[Dataset entries]
(** [None]: not enabled. *)
Definition fstep (s : fnet) (e : fevent) : option (outcome fnet) :=
  match e with
  | FNet (NRun _ _) => None
  | FNet e => match nstep (λ _, ∅) (coarse s) e with None => None | Some o => Some (c ← o; Done (mkFine c (busy s))) end
  | FCall w v =>
      match workers (n_srv (coarse s)) !! w, n_jobs (coarse s) !! w, busy s !! w with
      | Some (Running clt x p), Some (Asked u), None => Some
          match cs v !! p with None => Throws | Some c => settle s w (mkDoing p v (c u) false) end
      | _, _, _ => None
      end
  | FEnter w =>
      match busy s !! w with
      | Some (mkDoing p v (Sec l t f k) false) =>
          if lock_free l (delete w (busy s)) then Some
            (if racing t (delete w (busy s)) then Undef
             else Done (mkFine (coarse s) (<[w := mkDoing p v (Sec l t f k) true]> (busy s))))
          else None
      | _ => None
      end
  | FExit w =>
      match busy s !! w with
      | Some (mkDoing p v (Sec l t f k) true) => Some
          ('(x, o) ← f (n_obj (coarse s)); settle (mkFine (set_obj o (coarse s)) (busy s)) w (mkDoing p v (k x) false))
      | _ => None
      end
  end.

(** A lone handler that has begun and not returned is the only one. *)
Definition apart (s : fnet) : Prop :=
  ∀ w w' fr fr', busy s !! w = Some fr → busy s !! w' = Some fr' → lone (d_proc fr) = true → w = w'.

Definition ftyped (s : fnet) (e : fevent) : Prop := match e with FNet e => ntyped (coarse s) e | _ => True end.

Inductive freach (s0 : net S World) : fnet → Prop :=
  | freach_init : freach s0 (mkFine s0 ∅)
  | freach_step s e s' : freach s0 s → ftyped s e → fstep s e = Some (Done s') →
      within (n_obj (coarse s')) = true → apart s' → freach s0 s'.

(** ** The other events *)

Lemma receive_set_obj o s w b s' :
  receive s w b = Some (Done s') →
  receive (set_obj o s) w b = Some (Done (set_obj o s')) ∧ n_obj s' = n_obj s ∧
    workers (n_srv s) !! w = None ∧ (∀ w', w' ≠ w →
    workers (n_srv s') !! w' = workers (n_srv s) !! w' ∧ n_jobs s' !! w' = n_jobs s !! w').
Proof.
  unfold receive. cbn [set_obj n_srv n_cli n_obj n_jobs n_requests n_replies n_calls n_log n_returns].
  destruct (unpack_req_header (unm_of (frame b))) as [h u]. destruct (dstep (n_srv s) (DRecv w h (u_ok u))) as [o'|] eqn:Ed; [|done].
  intros [= E]. apply bind_Done_inv in E as [d [-> E]]. apply bind_Done_inv in E as [[nx sv'] [Eb E]].
  apply bind_Done_inv in E as [out [Er [= <-]]]. rewrite !bind_Done, Eb, bind_Done. cbv beta iota. rewrite Er. split; [done|].
  cbn [n_obj n_srv n_jobs]. split; [done|]. cbn in Ed. destruct (workers (n_srv s) !! w) eqn:Ew; [done|]. split; [done|].
  rewrite Eb in Ed. injection Ed as <-. intros w' Hne.
  destruct nx; cbn [workers]; rewrite ?lookup_insert_ne by done; by split.
Qed.

Definition is_run (e : nevent World) : bool := match e with NRun _ _ => true | _ => false end.

(** They neither look at the object nor disturb a worker in a handler. *)
Lemma nstep_set_obj hs hs' o s e s' :
  is_run e = false → nstep hs s e = Some (Done s') →
  nstep hs' (set_obj o s) e = Some (Done (set_obj o s')) ∧ n_obj s' = n_obj s ∧
  ∀ w clt x p u, workers (n_srv s) !! w = Some (Running clt x p) → n_jobs s !! w = Some (Asked u) →
    workers (n_srv s') !! w = Some (Running clt x p) ∧ n_jobs s' !! w = Some (Asked u).
Proof.
  intros He. destruct e as [t p m|t|w i|w b|w v|w|w|i|t| |ret r]; try done; cbn [nstep set_obj n_cli n_srv n_requests n_replies n_jobs n_log n_obj n_calls n_returns].
  - destruct (cstep (n_cli s) (CBegin t p m)) as [o'|]; [|done]. intros [= E].
    apply bind_Done_inv in E as [c [-> [= <-]]]. by split_and!.
  - destruct (threads (n_cli s) !! t) as [[[x rep] req]|]; [|done].
    destruct (rpcc.transmit (cli (n_cli s)) req). intros [= <-]. by split_and!.
  - destruct (n_requests s !! i) as [b|]; [|done]. intros (H1 & H2 & H3 & H4)%(receive_set_obj o).
    split; [done|]. split; [done|]. intros w' clt x p u Hw Hj. destruct (H4 w') as [-> ->]; [|done]. congruence.
  - change (number (set_obj o s)) with (number s). destruct (clt_nonce _ =? number s); [done|].
    intros (H1 & H2 & H3 & H4)%(receive_set_obj o).
    split; [done|]. split; [done|]. intros w' clt x p u Hw Hj. destruct (H4 w') as [-> ->]; [|done]. congruence.
  - destruct (n_jobs s !! w) as [[|ret rep]|] eqn:Ej; [done| |done].
    destruct (dstep (n_srv s) (DReturn w ret rep)) as [o'|] eqn:Ed; [|done]. intros [= E].
    apply bind_Done_inv in E as [d [-> [= <-]]]. split; [done|]. split; [done|]. cbn [n_srv n_jobs].
    intros w' clt x p u Hw Hj. assert (w' ≠ w) by congruence. rewrite lookup_delete_ne by done. split; [|done].
    cbn in Ed. destruct (workers (n_srv s) !! w) as [[c y q|]|]; [|done..]. injection Ed as Ed.
    apply bind_Done_inv in Ed as [[[b reply] sv'] [_ [= <-]]]. cbn. by rewrite lookup_insert_ne.
  - destruct (workers (n_srv s) !! w) as [[|clt b]|] eqn:Ew; [done| |done]. intros [= E].
    apply bind_Done_inv in E as [[reply sv'] [-> [= <-]]]. rewrite bind_Done. cbv beta iota. change (number (set_obj o s)) with (number s).
    split; [done|]. split; [done|]. cbn [n_srv n_jobs workers]. intros w' clt' x p u Hw Hj.
    rewrite lookup_delete_ne by congruence. done.
  - destruct (n_replies s !! i) as [b|]; [|done]. destruct (cstep (n_cli s) (CPdu (frame b))) as [o'|]; [|done]. intros [= E].
    apply bind_Done_inv in E as [c [-> [= <-]]]. by split_and!.
  - destruct (threads (n_cli s) !! t) as [[[x rep] req]|]; [|done]. intros [= E].
    apply bind_Done_inv in E as [[ret c] [E [= <-]]]. cbv zeta. rewrite E, bind_Done. by split_and!.
  - intros [= <-]. by split_and!.
  - intros [= <-]. by split_and!.
Qed.

(** ** Runs in sections are runs of whole handlers *)

Section coarse.
Context (hs : World → gmap Z (handler S)) (s0 : net S World).
Context (Hin0 : within (n_obj s0) = true).

(** The handlers in sections, alone, are the handlers; those that are not lone are
    single sections. *)
Context (Hcs : ∀ v p c, cs v !! p = Some c → ∃ f, hs v !! p = Some f ∧
  ∀ u s, f s u mar_new = '((b, m), s) ← alone (c u) s; Done (b, m, s)).
Context (Hone : ∀ v p c u, cs v !! p = Some c → lone p = false → single (c u)).

(** What is left of a handler leads where all of it led. *)
Definition leads (c : code S L C (Z * mar)) (o : S) (c' : code S L C (Z * mar)) (o' : S) : Prop :=
  ∀ r, alone c' o' = Done r → alone c o = Done r.

(** A worker in a handler, which has the sections [c]. *)
Definition serving (s : net S World) (w : nat) (d : doing) (c : code S L C (Z * mar)) : Prop :=
  ∃ clt x u c0, workers (n_srv s) !! w = Some (Running clt x (d_proc d)) ∧ n_jobs s !! w = Some (Asked u) ∧
    cs (d_world d) !! d_proc d = Some c0 ∧ c = c0 u.

(** [c] is the state in which the handlers are one step: either no handler is
    between two sections, or one is and has the object to itself. *)
Record sim (c : net S World) (s : fnet) : Prop := {
  si_net : c = set_obj (n_obj c) (coarse s);
  si_in : within (n_obj c) = true;
  si_busy w d : busy s !! w = Some d → ∃ c0, serving (coarse s) w d c0 ∧ leads c0 (n_obj c) (d_code d) (n_obj (coarse s));
  si_obj : (n_obj c = n_obj (coarse s) ∧ ∀ w d, busy s !! w = Some d → serving (coarse s) w d (d_code d)) ∨
    (∃ w d, busy s = {[w := d]} ∧ lone (d_proc d) = true) }.

Definition reached (s : fnet) : Prop := ∃ c, nreach hs within s0 c ∧ sim c s.

Lemma complete_obj w v ret rep s : n_obj (complete w v ret rep s) = n_obj s.
Proof. unfold complete. by repeat case_match. Qed.
Lemma complete_set_obj w v ret rep o s : complete w v ret rep (set_obj o s) = set_obj o (complete w v ret rep s).
Proof. unfold complete. cbn. by repeat case_match. Qed.

(** A handler that returns: the one step. *)
Lemma complete_step c s w d c0 o ret rep :
  c = set_obj (n_obj c) s → serving s w d c0 → alone c0 (n_obj c) = Done ((ret, rep), o) →
  nstep hs c (NRun w (d_world d)) = Some (Done (set_obj o (complete w (d_world d) ret rep s))).
Proof.
  intros -> (clt & x & u & c1 & Hw & Hj & Hc & ->) E. destruct (Hcs _ _ _ Hc) as (f & Hf & Hfu).
  cbn [nstep set_obj n_srv n_jobs n_obj] in *. unfold complete. rewrite Hw, Hj, Hf, Hfu, E. done.
Qed.

Lemma serving_complete s w w' d c0 v ret rep : w ≠ w' → serving s w d c0 → serving (complete w' v ret rep s) w d c0.
Proof.
  intros Hne (clt & x & u & c1 & Hw & Hj & Hc & ->). exists clt, x, u, c1. unfold complete.
  destruct (workers (n_srv s) !! w') as [[? ? ?|? ?]|], (n_jobs s !! w') as [[?|? ?]|]; cbn [n_srv n_jobs];
    rewrite ?lookup_insert_ne by done; done.
Qed.

(** The last section of a handler, when no other is between two of its own. *)
Lemma return_reached c s w d c0 o ret rep :
  nreach hs within s0 c → sim c s → serving (coarse s) w d c0 → alone c0 (n_obj c) = Done ((ret, rep), o) →
  within o = true → (∀ w' d', w' ≠ w → busy s !! w' = Some d' → serving (coarse s) w' d' (d_code d')) →
  reached (mkFine (complete w (d_world d) ret rep (set_obj o (coarse s))) (delete w (busy s))).
Proof.
  intros R [Hc Hin Hb Ho] Hs E Hino Hf. rewrite complete_set_obj.
  exists (set_obj o (complete w (d_world d) ret rep (coarse s))).
  assert (Hf' : ∀ w' d', delete w (busy s) !! w' = Some d' → serving (complete w (d_world d) ret rep (coarse s)) w' d' (d_code d')).
  { intros w' d' [Hne Hd]%lookup_delete_Some. apply serving_complete; [done|]. by apply Hf. }
  split; [|split]; cbn [coarse busy set_obj n_obj]; try done.
  - apply (nreach_step _ _ _ c (NRun w (d_world d))); [exact R|exact Logic.I|by eapply complete_step|done].
  - intros w' d' Hd. exists (d_code d'). split; [by apply Hf'|]. by intros r.
  - by left.
Qed.

Lemma net_reached c s e s' :
  nreach hs within s0 c → sim c s → ftyped s (FNet e) → fstep s (FNet e) = Some (Done s') → reached s'.
Proof.
  intros R [Hc Hin Hb Ho] Ty E. assert (He : is_run e = false) by (destruct e; done || by cbn in E).
  assert (∃ s1, nstep (λ _, ∅) (coarse s) e = Some (Done s1) ∧ s' = mkFine s1 (busy s)) as (s1 & E1 & ->).
  { destruct e; try done; cbn [fstep] in E; destruct (nstep _ _ _) as [o|]; try done;
      injection E as E; apply bind_Done_inv in E as [c1 [-> [= <-]]]; eauto. }
  destruct (nstep_set_obj (λ _, ∅) hs (n_obj c) _ _ _ He E1) as (H1 & H2 & H3). rewrite <- Hc in H1.
  assert (Hs : ∀ w d c0, serving (coarse s) w d c0 → serving s1 w d c0).
  { intros w d c0 (clt & x & u & c1 & Hw & Hj & Hcc & ->). destruct (H3 w clt x (d_proc d) u Hw Hj). by exists clt, x, u, c1. }
  exists (set_obj (n_obj c) s1). split.
  - eapply nreach_step; [exact R| |exact H1|exact Hin]. rewrite Hc. by destruct e.
  - split; cbn [coarse busy]; try done.
    + intros w d Hd. destruct (Hb w d Hd) as (c0 & ? & Hl). exists c0. split; [by apply Hs|]. cbn [set_obj n_obj]. by rewrite H2.
    + destruct Ho as [[Ho Hf]|Ho]; [left|by right]. split; [cbn; by rewrite H2|]. intros w d Hd. by apply Hs, Hf.
Qed.

(** A worker gets on with the sections of its handler. *)
Lemma go_on_reached c s w d c0 o :
  nreach hs within s0 c → sim c s → serving (coarse s) w d c0 → leads c0 (n_obj c) (d_code d) o →
  ((o = n_obj (coarse s) ∧ d_code d = c0 ∧ n_obj c = n_obj (coarse s) ∧
      ∀ w' d', w' ≠ w → busy s !! w' = Some d' → serving (coarse s) w' d' (d_code d')) ∨
   (lone (d_proc d) = true ∧ ∀ w', w' ≠ w → busy s !! w' = None)) →
  reached (mkFine (set_obj o (coarse s)) (<[w := d]> (busy s))).
Proof.
  intros R [Hc Hin Hb Ho] Hs Hl H. exists c. split; [done|].
  split; cbn [coarse busy set_obj n_obj]; [done|done| |].
  - intros w' d' [[<- <-]|[Hne Hd]]%lookup_insert_Some; [by exists c0|].
    destruct H as [(-> & _ & _ & Hf)|[_ Hf]]; [by apply Hb|]. by rewrite Hf in Hd by done.
  - destruct H as [(-> & <- & Heq & Hf)|[Hlo Hf]]; [left|right].
    + split; [done|]. intros w' d' [[<- <-]|[Hne Hd]]%lookup_insert_Some; [done|by apply Hf].
    + exists w, d. split; [|done]. apply map_eq. intros w'. destruct (decide (w = w')) as [<-|Hne].
      * by rewrite lookup_insert_eq, lookup_singleton_eq.
      * rewrite lookup_insert_ne, lookup_singleton_ne by done. by apply Hf.
Qed.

▸ Exercise details:
Return a word-for-word copy of the lines above from the one holding "o = Done r." through the one holding "intros -> (clt", with both of them included and nothing besides.

▸ Output of the task:
  ∀ r, alone c' o' = Done r → alone c o = Done r.

(** A worker in a handler, which has the sections [c]. *)
Definition serving (s : net S World) (w : nat) (d : doing) (c : code S L C (Z * mar)) : Prop :=
  ∃ clt x u c0, workers (n_srv s) !! w = Some (Running clt x (d_proc d)) ∧ n_jobs s !! w = Some (Asked u) ∧
    cs (d_world d) !! d_proc d = Some c0 ∧ c = c0 u.

(** [c] is the state in which the handlers are one step: either no handler is
    between two sections, or one is and has the object to itself. *)
Record sim (c : net S World) (s : fnet) : Prop := {
  si_net : c = set_obj (n_obj c) (coarse s);
  si_in : within (n_obj c) = true;
  si_busy w d : busy s !! w = Some d → ∃ c0, serving (coarse s) w d c0 ∧ leads c0 (n_obj c) (d_code d) (n_obj (coarse s));
  si_obj : (n_obj c = n_obj (coarse s) ∧ ∀ w d, busy s !! w = Some d → serving (coarse s) w d (d_code d)) ∨
    (∃ w d, busy s = {[w := d]} ∧ lone (d_proc d) = true) }.

Definition reached (s : fnet) : Prop := ∃ c, nreach hs within s0 c ∧ sim c s.

Lemma complete_obj w v ret rep s : n_obj (complete w v ret rep s) = n_obj s.
Proof. unfold complete. by repeat case_match. Qed.
Lemma complete_set_obj w v ret rep o s : complete w v ret rep (set_obj o s) = set_obj o (complete w v ret rep s).
Proof. unfold complete. cbn. by repeat case_match. Qed.

(** A handler that returns: the one step. *)
Lemma complete_step c s w d c0 o ret rep :
  c = set_obj (n_obj c) s → serving s w d c0 → alone c0 (n_obj c) = Done ((ret, rep), o) →
  nstep hs c (NRun w (d_world d)) = Some (Done (set_obj o (complete w (d_world d) ret rep s))).
Proof.
  intros -> (clt & x & u & c1 & Hw & Hj & Hc & ->) E. destruct (Hcs _ _ _ Hc) as (f & Hf & Hfu).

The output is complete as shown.